Last week, a federal judge issued a sweeping 223-page opinion sharply criticizing the Department of Homeland Security for the way it conducted immigration raids targeting undocumented immigrants in Chicago. While the ruling primarily focused on systemic misconduct and procedural failures, one particularly striking revelation appeared almost in passing. Tucked away in a footnote were two sentences disclosing that at least one law enforcement officer had used ChatGPT to draft an official use-of-force report—a document meant to provide an accurate, factual account of how force was applied against an individual.
The ruling, authored by U.S. District Judge Sara Ellis, took direct aim at the conduct of Immigration and Customs Enforcement (ICE) and other participating agencies during what they labeled “Operation Midway Blitz.” That operation resulted in the arrests of more than 3,300 people, with over 600 individuals ultimately placed into ICE custody. According to the court, the operation was marked by repeated confrontations with protesters, bystanders, and local residents, some of which escalated into violent encounters.
Under standard procedure, each of those incidents was supposed to be carefully documented through formal use-of-force reports. But Judge Ellis found significant discrepancies between what officers recorded on their body-worn cameras and what appeared later in the written reports. In many cases, the accounts simply didn’t match the video evidence. As a result, Ellis concluded that the reports themselves were unreliable and could not be trusted as accurate reflections of what actually occurred.
More troubling still was the revelation that at least one of those reports was not written by an officer at all. According to Judge Ellis’s footnote, body-camera footage showed that an agent “asked ChatGPT to compile a narrative for a report” using only a brief summary of an encounter along with several images. The officer then allegedly submitted the AI-generated output as an official report—despite the extremely limited information provided to the chatbot and the likelihood that it filled in missing details with assumptions.
Judge Ellis explicitly warned about the implications of such practices, writing:
“To the extent that agents use ChatGPT to create their use of force reports, this further undermines their credibility and may explain the inaccuracy of these reports when viewed in light of the [body-worn camera] footage.”
In other words, the judge suggested that the use of generative AI may not only compromise the reliability of individual reports, but could help explain why so many official accounts conflicted with recorded evidence.
According to the Associated Press, it remains unclear whether the Department of Homeland Security has a formal, agency-wide policy governing the use of generative AI tools for writing law enforcement reports. However, experts note that relying on tools like ChatGPT in this context is deeply problematic.
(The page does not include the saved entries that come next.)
(* ===== verification/AsioConnect.v ===== *)
(** * [connect] and [async_connect] of [asio/impl/connect.hpp]

    The operations that try the endpoints of a name one after the other, on a socket of
    [basic_socket.hpp].  What the system says to an attempt, and whether somebody else
    closes the socket meanwhile, are arguments; while they are missing the operation
    waits.  The clients of [net/] call [async_connect] with the endpoints that the
    resolver has found, and no condition. *)

From S2P Require Import Prelude Text Socket.
From stdpp Require Import options.

(** ** The socket *)

(** [peer]: where the socket is connected to. *)
Record socket : Type := Socket { is_open : bool; peer : option nat }.

Definition close (s : socket) : socket := Socket false None.

(** What happens to an attempt: the errors of [open] and of the connection, and whether
    [close] is called before the handler is. *)
Record attempt : Type := Attempt { open_ec : option net_error; connect_ec : option net_error; closed_meanwhile : bool }.

Definition open_socket (a : attempt) (s : socket) : socket * option net_error :=
  if is_open s then (s, None)
  else match open_ec a with None => (Socket true None, None) | Some e => (s, Some e) end.

Definition connect_to (endpoint : nat) (a : attempt) (s : socket) : socket * option net_error :=
  (match connect_ec a with None => Socket (is_open s) (Some endpoint) | Some _ => s end, connect_ec a).

(** [basic_socket::connect] *)
Definition socket_connect (endpoint : nat) (a : attempt) (s : socket) : socket * option net_error :=
  let (s, ec) := open_socket a s in
  match ec with None => connect_to endpoint a s | Some _ => (s, ec) end.

(** [basic_socket::async_connect], up to the call of its handler. *)
Definition socket_async_connect (endpoint : nat) (a : attempt) (s : socket) : socket * option net_error :=
  let (s, ec) := socket_connect endpoint a s in
  (if closed_meanwhile a then close s else s, ec).

(** ** The loops *)

Definition not_found : net_error := err_other 3.

(** The handler has been called with the error and the endpoint, or an attempt at an
    endpoint is under way; with the attempts that are left. *)
Inductive connecting : Type :=
  | completed (ec : option net_error) (endpoint : option nat) (s : socket) (rest : list attempt)
  | waiting (endpoint : nat).

(** [range_connect_op::process] from the top of the loop, with the endpoints from
    [iter] on, when it has not just been started.  The connect condition is the default one,
    which allows every endpoint, and the handlers have no cancellation slot, so that [cancelled()] is
    always [none]: neither is modelled. *)
Fixpoint process (ec : option net_error) (iter : list nat) (attempts : list attempt) (s : socket) : connecting :=
  match iter with
  | [] => completed ec None s attempts
  | endpoint :: iter =>
      match attempts with
      | [] => waiting endpoint
      | a :: attempts =>
          let (s, ec) := socket_async_connect endpoint a (close s) in
          if negb (is_open s) then completed (Some err_aborted) None s attempts
          else match ec with
          | None => completed None (Some endpoint) s attempts
          | Some _ => process ec iter attempts s
          end
      end
  end.

(** When there is no endpoint at all the handler is posted with [not_found]. *)
Definition async_connect (endpoints : list nat) (attempts : list attempt) (s : socket) : connecting :=
  match endpoints with
  | [] => completed (Some not_found) None s attempts
  | _ => process None endpoints attempts s
  end.

(** [connect], which blocks *)
Fixpoint connect_loop (ec : option net_error) (iter : list nat) (attempts : list attempt) (s : socket) : connecting :=
  match iter with
  | [] => completed (Some (default not_found ec)) None s attempts
  | endpoint :: iter =>
      match attempts with
      | [] => waiting endpoint
      | a :: attempts =>
          let (s, ec) := socket_connect endpoint a (close s) in
          match ec with
          | None => completed None (Some endpoint) s attempts
          | Some _ => connect_loop ec iter attempts s
          end
      end
  end.
Definition connect (endpoints : list nat) (attempts : list attempt) (s : socket) : connecting := connect_loop None endpoints attempts s.

(** ** What they do *)

(** An attempt leaves the socket open if [open] succeeds and nobody closes it. *)
Definition stays_open (a : attempt) : bool := bool_decide (open_ec a = None) && negb (closed_meanwhile a).
(** It fails in such a way that the next endpoint is tried. *)
Definition refused (a : attempt) : bool := stays_open a && bool_decide (connect_ec a ≠ None).

Lemma socket_async_connect_spec endpoint a s :
  let r := socket_async_connect endpoint a (close s) in
  is_open r.1 = stays_open a ∧
  (stays_open a = true → r.2 = connect_ec a ∧ peer r.1 = match connect_ec a with None => Some endpoint | Some _ => None end).
Proof.
  destruct a as [[e|] [c|] []]; unfold socket_async_connect, socket_connect, open_socket; simpl; done.
Qed.

(** The first [i] attempts were refused; the [i]-th ended the operation. *)
Lemma process_spec iter attempts s ec :
  match process ec iter attempts s with
  | waiting endpoint => ∃ i, iter !! i = Some endpoint ∧ length attempts = i ∧ Forall (λ a, refused a = true) attempts
  | completed ec' endpoint s' rest =>
      (∃ i a ep, iter !! i = Some ep ∧ attempts !! i = Some a ∧ Forall (λ a, refused a = true) (take i attempts) ∧
         rest = drop (S i) attempts ∧ is_open s' = stays_open a ∧
         ((stays_open a = false ∧ ec' = Some err_aborted ∧ endpoint = None) ∨
          (stays_open a = true ∧ connect_ec a = None ∧ ec' = None ∧ endpoint = Some ep ∧ peer s' = Some ep))) ∨
      (endpoint = None ∧ Forall (λ a, refused a = true) (take (length iter) attempts) ∧ rest = drop (length iter) attempts ∧
       length iter ≤ length attempts ∧
       (iter = [] ∧ ec' = ec ∧ s' = s ∨
        ∃ a, last (take (length iter) attempts) = Some a ∧ ec' = connect_ec a ∧ is_open s' = true ∧ peer s' = None))
  end.
Proof.
  revert attempts s ec. induction iter as [|ep iter IH]; intros attempts s ec; simpl.
  { right. rewrite drop_0. split_and!; [done|constructor|done|lia|by left]. }
  destruct attempts as [|a attempts]; [exists 0; by split_and!|].
  destruct (socket_async_connect_spec ep a s) as [Ho Hc]. destruct (socket_async_connect ep a (close s)) as [s1 ec1]. simpl in *.
  destruct (is_open s1) eqn:E1; simpl.
  2: { left. exists 0, a, ep. rewrite E1. do 4 (split; [done|]). split; [done|]. left. by rewrite <- Ho. }
  symmetry in Ho. destruct (Hc Ho) as [-> Hp]. destruct (connect_ec a) as [e|] eqn:Ha.
  2: { left. exists 0, a, ep. rewrite E1, Ho. do 5 (split; [done|]). by right. }
  assert (refused a = true) as Hr by (unfold refused; rewrite Ho, Ha; done).
  specialize (IH attempts s1 (Some e)). destruct (process (Some e) iter attempts s1) as [ec' endpoint s' rest|endpoint].
  2: { destruct IH as (i & ? & <- & ?). exists (S (length attempts)). split_and!; [done..|by constructor]. }
  destruct IH as [(i & a' & ep' & Hi & Ha' & Hf & Hd & Hs & Hor)|(He & Hf & Hd & Hl & Hor)]; [left|right].
  - exists (S i), a', ep'. split_and!; try done. by constructor.
  - simpl. split_and!; [done|by constructor|done|lia|]. right. destruct Hor as [(-> & -> & ->)|(a' & Hl' & Hec & Hs)].
    + exists a. simpl. by rewrite Ha.
    + exists a'. split; [|done]. destruct (take (length iter) attempts) eqn:E; [done|]. by rewrite <- Hl'.
Qed.

(** C18: [async_connect] tries the endpoints in order and each once.  It succeeds with the
    first that accepts, and then the socket is open and connected to it; it ends with
    [operation_aborted] when the socket is found closed after an attempt; otherwise, when
    all endpoints have refused, with the error of the last one, or [not_found] if there
    was none.  While it waits all earlier endpoints have refused. *)
Theorem async_connect_correct endpoints attempts s :
  match async_connect endpoints attempts s with
  | waiting ep => endpoints !! length attempts = Some ep ∧ Forall (λ a, refused a = true) attempts
  | completed None endpoint s' rest =>
      ∃ i a ep, endpoints !! i = Some ep ∧ attempts !! i = Some a ∧ stays_open a = true ∧ connect_ec a = None ∧
        Forall (λ a, refused a = true) (take i attempts) ∧ rest = drop (S i) attempts ∧
        endpoint = Some ep ∧ s' = Socket true (Some ep)
  | completed (Some e) endpoint s' rest =>
      endpoint = None ∧
      ((endpoints = [] ∧ e = not_found ∧ s' = s ∧ rest = attempts) ∨
       (∃ i a, i < length endpoints ∧ attempts !! i = Some a ∧ stays_open a = false ∧ e = err_aborted ∧
          Forall (λ a, refused a = true) (take i attempts) ∧ rest = drop (S i) attempts ∧ is_open s' = false) ∨
       (∃ a, last (take (length endpoints) attempts) = Some a ∧ connect_ec a = Some e ∧ length endpoints ≤ length attempts ∧
          Forall (λ a, refused a = true) (take (length endpoints) attempts) ∧ rest = drop (length endpoints) attempts ∧
          s' = Socket true None))
  end.
Proof.
  destruct endpoints as [|ep0 eps]; [simpl; split; [done|by left]|].
  unfold async_connect. pose proof (process_spec (ep0 :: eps) attempts s None) as H.
  destruct (process None (ep0 :: eps) attempts s) as [ec endpoint s' rest|ep].
  2: { destruct H as (i & Hi & <- & Hf). done. }
  destruct H as [(i & a & ep & Hi & Ha & Hf & Hd & Ho & [(Hs & -> & ->)|(Hs & Hc & -> & -> & Hp)])|(-> & Hf & Hd & Hl & [(? & _)|(a & Ha & -> & Ho & Hp)])].
  - split; [done|]. right. left. exists i, a. apply lookup_lt_Some in Hi. rewrite Ho. by split_and!.
  - exists i, a, ep. split_and!; try done. destruct s' as [o p]. simpl in *. by rewrite Ho, Hp, Hs.
  - done.
  - destruct (connect_ec a) as [e|] eqn:Hc.
    + split; [done|]. do 2 right. exists a. split_and!; try done. destruct s' as [o p]. simpl in *. by subst.
    + apply last_Some_elem_of, (proj1 (Forall_forall _ _) Hf) in Ha. unfold refused in Ha. rewrite Hc in Ha.
      by destruct (stays_open a).
Qed.

(** ** [connect] and [async_connect] *)

Lemma connect_async_loop iter attempts s e :
  Forall (λ a, stays_open a = true) attempts → connect_loop (Some e) iter attempts s = process (Some e) iter attempts s.
Proof.
  revert attempts s e. induction iter as [|ep iter IH]; intros attempts s e Ha; [done|].
  destruct attempts as [|[o c m] attempts]; [done|]. apply Forall_cons in Ha as [Ha Hl]. simpl.
  unfold stays_open in Ha. simpl in Ha. apply andb_true_iff in Ha as [->%bool_decide_eq_true ->%negb_true_iff].
  unfold socket_async_connect, socket_connect, open_socket. simpl. destruct c; [by apply IH|done].
Qed.

(** As long as sockets can be opened and nobody closes them, [connect] and
    [async_connect] do the same. *)
Theorem connect_agrees endpoints attempts s :
  Forall (λ a, stays_open a = true) attempts → connect endpoints attempts s = async_connect endpoints attempts s.
Proof.
  intros Ha. destruct endpoints as [|ep eps]; [done|]. destruct attempts as [|[o c m] attempts]; [done|].
  apply Forall_cons in Ha as [Ha Hl]. unfold connect, async_connect. simpl.
  unfold stays_open in Ha. simpl in Ha. apply andb_true_iff in Ha as [->%bool_decide_eq_true ->%negb_true_iff].
  unfold socket_async_connect, socket_connect, open_socket. simpl. destruct c; [by apply connect_async_loop|done].
Qed.

Lemma connect_agrees_witness :
  connect [1; 2] [Attempt None (Some (err_other 111)) false; Attempt None None false] (Socket false None)
  = completed None (Some 2) (Socket true (Some 2)) [].
Proof.
  rewrite connect_agrees; [vm_compute; reflexivity|]. by repeat constructor.
Defined.

(** They differ when a socket of the first endpoint's protocol cannot be opened:
    [connect] goes on to the next endpoint, but [async_connect] finds the socket closed
    and reports [operation_aborted], which the clients take for a timeout. *)
Theorem open_failure_stops_async_connect e :
  let attempts := [Attempt (Some e) None false; Attempt None None false] in
  connect [1; 2] attempts (Socket false None) = completed None (Some 2) (Socket true (Some 2)) [] ∧
  async_connect [1; 2] attempts (Socket false None) = completed (Some err_aborted) None (Socket false None) [Attempt None None false].
Proof. done. Qed.

(** ** The timeout of the clients *)

(** [socket.cancel()] in the handler of the timer: the attempt fails with
    [operation_aborted], and the socket stays open. *)
Definition cancelled_attempt : attempt := Attempt None (Some err_aborted) false.

(** C40: The timer of ten seconds of [tcp_client::call] and [http_client::http_call] expires
    once, and ends only one attempt: when it cancels the attempt at an endpoint that is
    not the last, [async_connect] goes on with the next endpoint, and waits for it
    without a bound. *)
Theorem connect_outlives_timeout endpoints refusals s ep :
  Forall (λ a, refused a = true) refusals → endpoints !! S (length refusals) = Some ep →
  async_connect endpoints (refusals ++ [cancelled_attempt]) s = waiting ep.
Proof.
  intros Hr He. pose proof (process_spec endpoints (refusals ++ [cancelled_attempt]) s None) as H.
  assert (Forall (λ a, refused a = true) (refusals ++ [cancelled_attempt])) as Hf by (apply Forall_app; by repeat constructor).
  destruct endpoints as [|ep0 eps]; [done|]. unfold async_connect.
  destruct (process None (ep0 :: eps) _ s) as [ec endpoint s' rest|endpoint].
  2: { destruct H as (i & Hi & Hl & _). rewrite length_app, Nat.add_1_r in Hl. subst i. congruence. }
  apply lookup_lt_Some in He. exfalso. destruct H as [(i & a & ep1 & _ & Ha & _ & _ & _ & Hor)|(_ & _ & _ & Hl & _)].
  - eapply Forall_lookup_1 in Hf; [|exact Ha]. unfold refused in Hf. apply andb_true_iff in Hf as [Hs Hc%bool_decide_eq_true].
    destruct Hor as [[Hs' _]|(_ & Hc' & _)]; [congruence|done].
  - rewrite length_app in Hl. simpl in *. lia.
Qed.

(** A name with an address that drops packets, and another one. *)
Lemma connect_outlives_timeout_witness :
  refused cancelled_attempt = true ∧ async_connect [1; 2] [cancelled_attempt] (Socket false None) = waiting 2.
Proof.
  split; [done|]. exact (connect_outlives_timeout [1; 2] [] (Socket false None) 2 (Forall_nil_2 _) eq_refl).
Defined.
Generative AI systems are known to fill in gaps with fabricated or speculative information when they lack sufficient data—an especially dangerous flaw when accuracy and accountability are critical.
DHS does maintain a public-facing portal outlining its approach to artificial intelligence and has introduced an internal chatbot designed to help agents handle “day-to-day activities.” That internal system was reportedly developed after testing commercial chatbots, including ChatGPT. However, Judge Ellis’s footnote strongly suggests that the officer in question did not use a DHS-approved tool, but instead accessed ChatGPT directly, uploading images and minimal context to generate the report.
Given the stakes, it’s perhaps unsurprising that one expert told the Associated Press this situation represents the “worst-case scenario” for AI use in law enforcement—where unverified, AI-generated narratives are inserted directly into official records that can affect people’s rights, legal outcomes, and personal safety.
The revelation adds yet another layer of concern to an already damning ruling, raising serious questions about transparency, training, accountability, and the expanding role of generative AI in areas where factual accuracy is not just important, but essential.